Tras décadas de olvido, demoliciones y estilos extranjeros, la Casa Histórica recuperó su fisonomía original gracias al milagro de una fotografía capturada hace más de un siglo.
Foto Facebook/Museo Casa Histórica.-
El 9 de julio no es solo una fecha en el calendario; es el eco de un grito de libertad que nació en las paredes de una casona tucumana, cuna de nuestra Independencia y símbolo máximo de la argentinidad. Sin embargo, pocos saben que ese templo civil que hoy visitamos con fervor patriótico estuvo a punto de perderse para siempre bajo la piqueta de la indiferencia. La actual fachada, que se yergue orgullosa en San Miguel de Tucumán, es el resultado de una reconstrucción épica que buscó sanar las heridas de una historia marcada por transformaciones y demoliciones.
La historia de este solar bendecido comenzó en el siglo XVIII, cuando fue edificada como parte de la dote de doña Francisca Bazán, quien se unió en matrimonio con Miguel de Laguna. Antes de ser el epicentro de la libertad, sus muros ya respiraban coraje, pues sirvieron de alojamiento y almacén de guerra para el Ejército Revolucionario. En 1816, el primer gobernador tucumano, Bernabé Aráoz, comprendió que no existía en la ciudad otro lugar con la grandeza necesaria para albergar a los congresales que sellarían el destino de las Provincias Unidas.
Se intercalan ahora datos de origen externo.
(* ===== verification/MetadataSerializer.v ===== *)
(** * The FWU metadata serializer interface

    metadata_serializer.h, the assignments to packed structures that the two
    serializers make, and what the metadata manager relies on. *)
From S2P Require Import Prelude Status FwDirectory BankTracker.

(** ** Assignments to members of a packed structure *)

Inductive field_write :=
  | W8 (off v : Z)
  | W16 (off v : Z)
  | W32 (off v : Z)
  | WUuid (off : Z) (octets : bytes).

Definition w_off (w : field_write) : Z :=
  match w with W8 o _ | W16 o _ | W32 o _ | WUuid o _ => o end.

Definition w_size (w : field_write) : Z :=
  match w with W8 _ _ => 1 | W16 _ _ => 2 | W32 _ _ => 4 | WUuid _ _ => 16 end.

Definition w_data (w : field_write) : bytes :=
  match w with
  | W8 _ v => le_split 1 (u8 v)
  | W16 _ v => le_split 2 (u16 v)
  | W32 _ v => le_split 4 (u32 v)
  | WUuid _ u => u
  end.

(** A UUID is copied with memcpy of 16 octets. *)
Definition write_field (b : bytes) (base : Z) (w : field_write) : option bytes :=
  d ← load (w_data w) 0 (w_size w);
  store b (base + w_off w) d.

(** Assignments in order, to the structure at [base]. *)
Fixpoint store_all (b : bytes) (base : Z) (ws : list field_write) : option bytes :=
  match ws with
  | [] => Some b
  | w :: ws => b ← write_field b base w; store_all b base ws
  end.

(** Members of an integer type, read from a buffer. *)
Definition read8 (b : bytes) (off : Z) : option Z := le_combine <$> load b off 1.
Definition read16 (b : bytes) (off : Z) : option Z := le_combine <$> load b off 2.
Definition read32 (b : bytes) (off : Z) : option Z := le_combine <$> load b off 4.

(** ** The interface *)

(** [ms_serialize] returns the status, the buffer and *metadata_len. *)
Record metadata_serializer := MetadataSerializer {
  ms_serialize : Z -> Z -> fw_directory -> bank_tracker -> bytes -> Z -> option (Z * bytes * Z);
  ms_size : fw_directory -> Z;
  ms_max_size : Z;
  ms_deserialize_bank_info : bank_tracker -> bytes -> Z -> option bank_tracker;
  ms_deserialize_active_indices : bytes -> Z -> option (Z * Z)
}.

(** What was serialized for a bank and an image is accepted after it is read. *)
Definition restores (d : fw_directory) (t t0 t' : bank_tracker) : Prop :=
  forall i k, bank_index_ok i -> 0 <= k < num_images d ->
    accepted t' i k = accepted t0 i k || accepted t i k.

(** The metadata fits the buffer, and reading it back, whatever the CRC field
    holds by then, restores the indices and the accepted images; reading any other
    bytes is safe. *)
Class SerializerLaws (ms : metadata_serializer) : Prop := {
  sl_size d : directory_ok d -> 4 <= ms_size ms d <= ms_max_size ms;
  sl_max : ms_max_size ms < 2 ^ 32;
  sl_serialize a p d t buf :
    directory_ok d -> tracker_ok t -> fits 32 a -> fits 32 p -> len buf = ms_max_size ms ->
    exists b, ms_serialize ms a p d t buf (len buf) = Some (FWU_STATUS_SUCCESS, b, ms_size ms d) /\
      len b = len buf /\
      forall b', len b' = len b -> slice b' 4 (ms_size ms d - 4) = slice b 4 (ms_size ms d - 4) ->
        ms_deserialize_active_indices ms b' (ms_size ms d) = Some (a, p) /\
        forall t0, tracker_ok t0 ->
          exists t', ms_deserialize_bank_info ms t0 b' (ms_size ms d) = Some t' /\ tracker_ok t' /\
            restores d t t0 t';
  sl_deserialize d b t :
    directory_ok d -> tracker_ok t -> bytes_ok b -> len b = ms_max_size ms ->
    (exists a p, ms_deserialize_active_indices ms b (ms_size ms d) = Some (a, p) /\ fits 32 a /\ fits 32 p) /\
    exists t', ms_deserialize_bank_info ms t b (ms_size ms d) = Some t' /\ tracker_ok t'
}.

(** ** Lemmas: what a sequence of assignments leaves *)

Lemma load_store_apart b off d b' s n :
  store b off d = Some b' -> s + n <= off \/ off + len d <= s -> load b' s n = load b s n.
Proof.
  intros Hs Hd. destruct (Z.leb_spec 0 s); [by eapply load_store_disjoint|].
  unfold load. by destruct (Z.leb_spec 0 s); [lia|].
Qed.


Definition field_ok (w : field_write) : Prop :=
  match w with WUuid _ u => len u = 16 | _ => True end.

Lemma w_data_len w : field_ok w -> len (w_data w) = w_size w.
Proof. unfold len. destruct w; simpl; intros H; rewrite ?length_le_split; done. Qed.

Lemma write_field_eq b base w :
  field_ok w -> write_field b base w = store b (base + w_off w) (w_data w).
Proof. intros Hw. unfold write_field. rewrite <- (w_data_len w Hw), load_all. done. Qed.

Definition apart (s n : Z) (w : field_write) : bool :=
  (w_off w + w_size w <=? s) || (s + n <=? w_off w).

Definition untouched (ws : list field_write) (s n : Z) : bool := forallb (apart s n) ws.

(** The last assignment to exactly the [n] bytes at [s], if nothing after it
    touches them. *)
Fixpoint written (ws : list field_write) (s n : Z) : option bytes :=
  match ws with
  | [] => None
  | w :: ws =>
      if (w_off w =? s) && (w_size w =? n) && untouched ws s n then Some (w_data w)
      else written ws s n
  end.

Definition inside (ws : list field_write) (size : Z) : bool :=
  forallb (fun w => (0 <=? w_off w) && (w_off w + w_size w <=? size)) ws.

Lemma store_all_ok b base ws size :
  Forall field_ok ws -> inside ws size = true -> 0 <= base -> base + size <= len b ->
  exists b', store_all b base ws = Some b' /\ len b' = len b.
Proof.
  intros Hok. revert b. induction Hok as [|w ws Hw Hok IH]; intros b Hin Hb Hl; [by exists b|].
  simpl in Hin. apply andb_true_iff in Hin as [Hin1 Hin2]. cbn [store_all].
  rewrite write_field_eq by done. pose proof (w_data_len w Hw) as Hlen.
  destruct (store_ok b (base + w_off w) (w_data w)) as [b1 Hb1]; [lia..|].
  pose proof (store_len _ _ _ _ Hb1) as Hl1. rewrite Hb1. simpl.
  destruct (IH b1) as (b' & Hb' & Hl'); [done|done|lia|]. exists b'. split; [done|congruence].
Qed.

Lemma store_all_untouched b base ws b' s n :
  Forall field_ok ws -> store_all b base ws = Some b' -> untouched ws s n = true ->
  load b' (base + s) n = load b (base + s) n.
Proof.
  intros Hok. revert b. induction Hok as [|w ws Hw Hok IH]; intros b Hs Hu; [by simplify_eq/=|].
  cbn [store_all] in Hs. rewrite write_field_eq in Hs by done. simpl in Hu.
  apply andb_true_iff in Hu as [Hu1 Hu2]. unfold apart in Hu1. pose proof (w_data_len w Hw).
  destruct (store b (base + w_off w) (w_data w)) as [b1|] eqn:Hb1; [|done]. simpl in Hs.
  rewrite (IH b1 Hs Hu2). eapply load_store_apart; [done|]. lia.
Qed.

Lemma store_all_written b base ws b' s n d :
  Forall field_ok ws -> store_all b base ws = Some b' -> written ws s n = Some d ->
  load b' (base + s) n = Some d.
Proof.
  intros Hok. revert b. induction Hok as [|w ws Hw Hok IH]; intros b Hs Hwr; [done|].
  cbn [store_all] in Hs. rewrite write_field_eq in Hs by done. simpl in Hwr.
  destruct (store b (base + w_off w) (w_data w)) as [b1|] eqn:Hb1; [|done]. simpl in Hs.
  destruct ((w_off w =? s) && (w_size w =? n) && untouched ws s n) eqn:E; [|by eapply IH].
  apply andb_true_iff in E as [[<-%Z.eqb_eq <-%Z.eqb_eq]%andb_true_iff Hu]. injection Hwr as <-.
  rewrite (store_all_untouched _ _ _ _ _ _ Hok Hs Hu). rewrite <- (w_data_len w Hw).
  by eapply load_store_same.
Qed.

(** Bytes outside the structure keep their values. *)
Lemma store_all_outside b base ws b' size s n :
  Forall field_ok ws -> inside ws size = true -> store_all b base ws = Some b' ->
  s + n <= base \/ base + size <= s -> load b' s n = load b s n.
Proof.
  intros Hok. revert b. induction Hok as [|w ws Hw Hok IH]; intros b Hin Hs Hd; [by simplify_eq/=|].
  cbn [store_all] in Hs. rewrite write_field_eq in Hs by done. simpl in Hin.
  apply andb_true_iff in Hin as [Hin1 Hin2]. pose proof (w_data_len w Hw).
  destruct (store b (base + w_off w) (w_data w)) as [b1|] eqn:Hb1; [|done]. simpl in Hs.
  rewrite (IH b1 Hin2 Hs Hd). eapply load_store_apart; [done|]. lia.
Qed.

Lemma read32_written b base ws b' s v :
  Forall field_ok ws -> store_all b base ws = Some b' -> written ws s 4 = Some (le_split 4 (u32 v)) ->
  read32 b' (base + s) = Some (u32 v).
Proof.
  intros Hok Hs Hw. unfold read32. rewrite (store_all_written _ _ _ _ _ _ _ Hok Hs Hw).
  apply (f_equal Some). apply le_roundtrip. by apply wrap_fits.
Qed.

Lemma read16_written b base ws b' s v :
  Forall field_ok ws -> store_all b base ws = Some b' -> written ws s 2 = Some (le_split 2 (u16 v)) ->
  read16 b' (base + s) = Some (u16 v).
Proof.
  intros Hok Hs Hw. unfold read16. rewrite (store_all_written _ _ _ _ _ _ _ Hok Hs Hw).
  apply (f_equal Some). apply le_roundtrip. by apply wrap_fits.
Qed.

Lemma read8_written b base ws b' s v :
  Forall field_ok ws -> store_all b base ws = Some b' -> written ws s 1 = Some (le_split 1 (u8 v)) ->
  read8 b' (base + s) = Some (u8 v).
Proof.
  intros Hok Hs Hw. unfold read8. rewrite (store_all_written _ _ _ _ _ _ _ Hok Hs Hw).
  apply (f_equal Some). apply le_roundtrip. by apply wrap_fits.
Qed.

(** [b'] differs from [b] at most in the bytes from [lo] to [hi]. *)
Definition same_outside (b b' : bytes) (lo hi : Z) : Prop :=
  len b' = len b /\ forall s n, s + n <= lo \/ hi <= s -> load b' s n = load b s n.

Lemma same_outside_refl b lo hi : same_outside b b lo hi.
Proof. done. Qed.

Lemma same_outside_trans b b1 b2 lo hi lo1 hi1 lo2 hi2 :
  same_outside b b1 lo1 hi1 -> same_outside b1 b2 lo2 hi2 -> lo <= lo1 -> lo <= lo2 -> hi1 <= hi -> hi2 <= hi ->
  same_outside b b2 lo hi.
Proof.
  intros [Hl1 H1] [Hl2 H2] ? ? ? ?. split; [congruence|]. intros s n Hd.
  rewrite H2, H1 by lia. done.
Qed.

Lemma store_all_same b base ws b' size :
  Forall field_ok ws -> inside ws size = true -> 0 <= base -> base + size <= len b ->
  store_all b base ws = Some b' -> same_outside b b' base (base + size).
Proof.
  intros Hok Hin Hb Hl Hs. destruct (store_all_ok b base ws size Hok Hin Hb Hl) as (b1 & Hs1 & Hl1).
  rewrite Hs in Hs1. injection Hs1 as <-. split; [done|]. intros s n Hd. by eapply store_all_outside.
Qed.

(** Reads inside a buffer of bytes succeed with a value of the member's width. *)
Lemma read_fits b off n : bytes_ok b -> 0 <= off -> 0 <= n -> off + n <= len b ->
  exists v, le_combine <$> load b off n = Some v /\ 0 <= v < 2 ^ (8 * n).
Proof.
  intros Hb Ho Hn Hl. destruct (load b off n) as [d|] eqn:E; [|by rewrite load_ok in E by lia].
  exists (le_combine d). split; [done|]. rewrite <- (load_len _ _ _ _ E).
  apply le_combine_bound. by eapply load_bytes_ok.
Qed.

Lemma read8_fits b off : bytes_ok b -> 0 <= off -> off + 1 <= len b ->
  exists v, read8 b off = Some v /\ 0 <= v < 256.
Proof. intros. by apply (read_fits b off 1). Qed.
Lemma read16_fits b off : bytes_ok b -> 0 <= off -> off + 2 <= len b ->
  exists v, read16 b off = Some v /\ 0 <= v < 65536.
Proof. intros. by apply (read_fits b off 2). Qed.
Lemma read32_fits b off : bytes_ok b -> 0 <= off -> off + 4 <= len b ->
  exists v, read32 b off = Some v /\ 0 <= v < 2 ^ 32.
Proof. intros. by apply (read_fits b off 4). Qed.

Lemma load_of_slice b b' lo n s m :
  len b' = len b -> slice b' lo n = slice b lo n -> 0 <= lo <= s -> s + m <= lo + n ->
  load b' s m = load b s m.
Proof.
  intros Hl Heq Hs Hm. destruct (Z.leb_spec 0 m); [|unfold load; by destruct (Z.leb_spec 0 m); [lia|rewrite ?andb_false_r; simpl]].
  unfold load. rewrite Hl. destruct (_ && _) eqn:E; [|done]. f_equal.
  change (slice b' s m = slice b s m). replace s with (lo + (s - lo)) by lia.
  rewrite (slice_slice b' lo n), (slice_slice b lo n), Heq by lia. done.
Qed.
No obstante, el destino fue cruel con el edificio tras el traslado del Congreso a Buenos Aires en 1817. El abandono comenzó a corroer sus estructuras hasta que en 1874, bajo la presidencia de Sarmiento, el Estado la destinó a funciones de correos y telégrafos. En aquel entonces, la urgencia de la modernidad prevaleció sobre la memoria: el pabellón del frente y las habitaciones del primer patio fueron demolidos para dar paso a una reforma total. Solo el Salón de la Jura, como un centinela inquebrantable, permaneció intacto.
A principios del siglo XX, durante la segunda presidencia de Roca, la casa sufrió una nueva metamorfosis hacia el estilo francés, convirtiéndose en el llamado "Palacete". Con rejas barrocas y techos adornados con cabezas de puma, la edificación reflejaba la confianza en el progreso de la época, pero se alejaba de la humildad colonial que vio nacer a la Nación. El Salón de la Jura fue entonces recubierto por una estructura de vidrio para protegerlo, mientras figuras como Lola Mora dejaban su huella en los alrededores.
Fue recién en la década de 1940 cuando un renovado sentimiento patriótico impulsó la recuperación de nuestra verdadera identidad. En 1941, la Casa fue declarada Monumento Nacional y se decidió que debía volver a lucir como en aquel glorioso 1816. Para lograr esta hazaña, el arquitecto Mario Buschiazzo contó con un aliado inesperado: una fotografía tomada en 1869 por Ángel Paganelli. Aquella imagen, capturada casi por azar siete décadas antes, fue la pieza clave que permitió reconstruir con exactitud la fachada colonial que el tiempo había borrado.
La reconstrucción fue una verdadera gesta colectiva. Buschiazzo apeló al corazón de las familias patricias tucumanas, quienes donaron tejas y materiales originales para devolverle la autenticidad al edificio. Finalmente, el 24 de septiembre de 1943, en un aniversario más de la Batalla de Tucumán, la Casa Histórica reabrió sus puertas al pueblo argentino, recuperando el estilo que nunca debió perder.
Hoy, al contemplar sus columnas salomónicas y su puerta majestuosa, debemos recordar que cada ladrillo es un triunfo de la memoria sobre el olvido. Y aunque la fachada cambió muchas veces, el Salón de la Jura se mantuvo siempre firme, tal como estaba en 1816, recordándonos que, a pesar de los vaivenes de la historia, el compromiso con nuestra independencia es inalterable.